А вскоре окончательно утрясли и кадры комсостава. На должность командира 10-й роты поставили старшего лейтенанта Фаронова. Последнее время он был политруком в запасном полку, а в гражданке преподавал в средней школе историю. Слегка сутулый, небрежный, он совсем не походил на строевого офицера, но военными знаниями обладал в достаточной степени. Шел ему сорок первый год.
Командиры взводов — те были совсем молодыми — кто из училища, кто из резерва. Всем надлежало друг к другу привыкнуть, притереться, узнать характер каждого. Но у роты оставался старый костяк, державшийся дружно и независимо, и это тянуло к нему остальных, связывая всех в единое боевое подразделение.
Вскоре пригнали в бригаду табун лошадей, маленьких, вертких и злых. Лошадей привезли из Монголии, и ездовые принялись неистово обучать их ходить в упряжке.
Комбат Волгин, довольный, счастливый, не зная устали, сколачивал свой батальон. Последней формировалась санитарная служба. Она была как нельзя кстати.

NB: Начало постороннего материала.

(* ===== verification/ConnectionPool.v ===== *)
(** * The client's connection pool (http/connection_pool.h, http/connection_pool.cc)

    [PooledConn] is one connection with its parser and the callback of the
    request in flight; [ConnectionPool] models the pool's [Impl].  Requests are
    known by numbers; a response callback is the number of its request.
    Connections are known by their index in [conns]: the pool's vectors hold
    indices where the code holds shared pointers.

    Everything runs on one loop.  The peer's bytes, connection events, resolver
    answers, timer ticks and clock readings are the arguments of the steps.  A
    response callback may issue further requests: [app] says which. *)

From stdpp Require Import gmap.
From S2P Require Import Prelude StdMap CStr Buffer Incremental Url HttpMessage ResponseParser.
Import HttpResponse.

(** ** One pooled connection *)
Module PooledConn.

Record PooledConn := mkPooledConn {
  conn_ : bool;                         (* connected *)
  tls_conn_ : bool;
  in_buf_ : Buffer.Buffer;              (* unparsed input *)
  parser_ : ResponseParser.ResponseParser;
  callback_ : option nat;
  last_used_ : Z;
  ready_ : bool;
  busy_ : bool;
  done_ : bool;
  wire : bytes;                         (* what start() sent *)
  shut : bool;                          (* close() was called *)
}.
#[export] Instance PooledConn_settable : Settable PooledConn := fun c =>
  mkPooledConn (conn_ c) (tls_conn_ c) (in_buf_ c) (parser_ c) (callback_ c) (last_used_ c) (ready_ c)
    (busy_ c) (done_ c) (wire c) (shut c).

Definition PooledConn_new : PooledConn :=
  mkPooledConn false false (Buffer.Buffer_new Buffer.kInitialSize) ResponseParser.reset None 0 false false false
    [] false.

(** [start]: the request goes out with [Connection: keep-alive]. *)
Definition start (host : bytes) (req : HttpRequest.HttpRequest) (cb : nat) (c : PooledConn) : PooledConn :=
  let c := c <| busy_ := true |> <| done_ := false |> <| parser_ := ResponseParser.reset |>
             <| callback_ := Some cb |> in
  let r := HttpRequest.addHeader (bs "Connection") (bs "keep-alive") req in
  let out := HttpRequest.appendTo r host (Buffer.Buffer_new Buffer.kInitialSize) in
  let bytes_out := (Buffer.retrieveAllAsString out).1 in
  if conn_ c then c <| wire := wire c ++ bytes_out |> else c.

Definition close (c : PooledConn) : PooledConn := if conn_ c then c <| shut := true |> else c.

Definition takeCallback (c : PooledConn) : option nat * PooledConn := (callback_ c, c <| callback_ := None |>).

(** Does the response ask to close?  The lookup is by the exact name. *)
Definition server_keep_alive (resp : HttpResponse) : bool :=
  negb (bool_decide (toLower (header (bs "Connection") resp) = bs "close")).

(** What [consume] finds in the buffer. *)
Inductive consumed :=
| Malformed                         (* the parser failed *)
| Incomplete
| Complete (resp : HttpResponse).

Definition parse_input (data : bytes) (c : PooledConn) : consumed * PooledConn :=
  let '(ok, p, buf) := ResponseParser.parse (parser_ c) (Buffer.append data (in_buf_ c)) in
  let c := c <| parser_ := p |> <| in_buf_ := buf |> in
  if ok then
    if ResponseParser.gotAll p then (Complete (ResponseParser.response_ p), c) else (Incomplete, c)
  else (Malformed, c).

(** A completed response frees the connection. *)
Definition finish (now : Z) (c : PooledConn) : PooledConn :=
  c <| parser_ := ResponseParser.reset |> <| busy_ := false |> <| done_ := true |> <| last_used_ := now |>.
End PooledConn.

(** ** The pool *)
Module ConnectionPool.
Import PooledConn.

Definition Pending : Type := HttpRequest.HttpRequest * nat.

(** What a response callback is given. *)
Inductive outcome := Response (r : HttpResponse) | Failed (error : bytes).

Record Impl := mkImpl {
  host_ : bytes;
  uses_tls : bool;
  max_connections_ : nat;
  idle_timeout_s_ : Z;
  conns : list PooledConn;
  idle_ : list nat;
  busy : list nat;                        (* busy_ of the pool *)
  connecting_ : list nat;
  pending_ : gmap nat Pending;
  queue_ : list Pending;
  resolved_ : bool;
  resolving_ : bool;
  waiting_on_dns_ : list Pending;
  eviction_timer_armed_ : bool;
  (* ghost: the life of requests *)
  issued : list nat;
  completed : list (nat * outcome);
  dropped : list nat;                     (* erased with their connection *)
  overwritten : list nat;                 (* replaced while in flight *)
}.
#[export] Instance Impl_settable : Settable Impl := fun p =>
  mkImpl (host_ p) (uses_tls p) (max_connections_ p) (idle_timeout_s_ p) (conns p) (idle_ p) (busy p)
    (connecting_ p) (pending_ p) (queue_ p) (resolved_ p) (resolving_ p) (waiting_on_dns_ p)
    (eviction_timer_armed_ p) (issued p) (completed p) (dropped p) (overwritten p).

(** A numeric origin is resolved from the start, a host name is not. *)
Definition Impl_new (host : bytes) (tls : bool) (max : nat) (idle_s : Z) (resolved : bool) : Impl :=
  mkImpl host tls max idle_s [] [] [] [] ∅ [] resolved false [] false [] [] [] [].

(** The repeating eviction timer is armed by the constructor and cancelled by
    the destructor. *)
Definition startEviction (p : Impl) : Impl := p <| eviction_timer_armed_ := true |>.
Definition stopEviction (p : Impl) : Impl :=
  if eviction_timer_armed_ p then p <| eviction_timer_armed_ := false |> else p.

(** The facade's constructors: for an address, and for a host name, which is
    also the [Host] value unless one is given. *)
Definition ConnectionPool_new (host_header : bytes) (tls : bool) (max : nat) (idle_s : Z) : Impl :=
  startEviction (Impl_new host_header tls max idle_s true).
Definition ConnectionPool_new_dns (host host_header : bytes) (tls : bool) (max : nat) (idle_s : Z) : Impl :=
  startEviction (Impl_new (if bool_decide (host_header = []) then host else host_header) tls max idle_s false).

Definition idleCount (p : Impl) : nat := length (idle_ p).
Definition busyCount (p : Impl) : nat := length (busy p).
Definition total (p : Impl) : nat := length (idle_ p) + length (busy p) + length (connecting_ p).
Definition queued (p : Impl) : nat := length (queue_ p) + length (waiting_on_dns_ p).

(** The first occurrence goes. *)
Fixpoint removeFrom (v : list nat) (c : nat) : list nat :=
  match v with
  | [] => []
  | x :: v' => if x =? c then v' else x :: removeFrom v' c
  end.

Definition set_conn (i : nat) (f : PooledConn -> PooledConn) (p : Impl) : Impl :=
  match conns p !! i with Some c => p <| conns := <[i := f c]> (conns p) |> | None => p end.

(** [c->start(req, cb)]; a callback still in flight is lost. *)
Definition start_on (i : nat) (r : Pending) (p : Impl) : Impl :=
  match conns p !! i with
  | Some c =>
    p <| conns := <[i := start (host_ p) r.1 r.2 c]> (conns p) |>
      <| overwritten := overwritten p ++ option_list (callback_ c) |>
  | None => p
  end.

(** Open a connection for a request. *)
Definition open_conn (r : Pending) (p : Impl) : Impl :=
  let i := length (conns p) in
  p <| conns := conns p ++ [PooledConn_new] |> <| connecting_ := connecting_ p ++ [i] |>
    <| pending_ := <[i := r]> (pending_ p) |>.

(** Reuse, open, or queue. *)
Definition dispatch (r : Pending) (p : Impl) : Impl :=
  match last (idle_ p) with
  | Some i => start_on i r (p <| idle_ := removelast (idle_ p) |> <| busy := busy p ++ [i] |>)
  | None =>
    if total p <? max_connections_ p then open_conn r p
    else p <| queue_ := queue_ p ++ [r] |>
  end.

Definition startResolveOnce (p : Impl) : Impl := if resolving_ p then p else p <| resolving_ := true |>.

Definition request (r : Pending) (p : Impl) : Impl :=
  let p := p <| issued := issued p ++ [r.2] |> in
  if resolved_ p then dispatch r p
  else startResolveOnce (p <| waiting_on_dns_ := waiting_on_dns_ p ++ [r] |>).

Definition onReady (i : nat) (p : Impl) : Impl :=
  let p := p <| connecting_ := removeFrom (connecting_ p) i |> in
  match pending_ p !! i with
  | Some r => start_on i r (p <| busy := busy p ++ [i] |> <| pending_ := delete i (pending_ p) |>)
  | None => p <| idle_ := idle_ p ++ [i] |>
  end.

Definition onFree (i : nat) (p : Impl) : Impl :=
  let p := p <| busy := removeFrom (busy p) i |> in
  match queue_ p with
  | r :: q => start_on i r (p <| queue_ := q |> <| busy := busy p ++ [i] |>)
  | [] => p <| idle_ := idle_ p ++ [i] |>
  end.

Санитарная служба сразу взялась за дело. В трех километрах от расположения части стоял полуразрушенный мыловаренный заводишко со старым паровым двигателем. Жители окружающих деревень диву дались, когда увидели над трубой дымок и услышали давно забытый перестук движка. Капитан медслужбы Андреев и заместитель командира бригады по тылу капитан Кукин превратили этот заводишко в банно-прачечный комбинат. Лейтенанту Брескину, фельдшеру 3-го батальона, поручено было найти из местных жителей десятка полтора прачек.
Вскоре дворик бывшего мыловаренного завода заполоскал под свежим октябрьским ветерком солдатскими кальсонами и рубахами. Все пошло по конвейеру: солдаты донага раздевались в большой парусиновой палатке и, прихватив с собой одни лишь котелки, подрагивая от холода, бежали к другой, из которой изо всех щелей и прорех валил белый банный пар. Здесь солдат останавливали, обрабатывали им подмышки и лобки мылом «К» и затем уже пропускали в моечную палатку.
Так шла рота за ротой, один батальон за другим.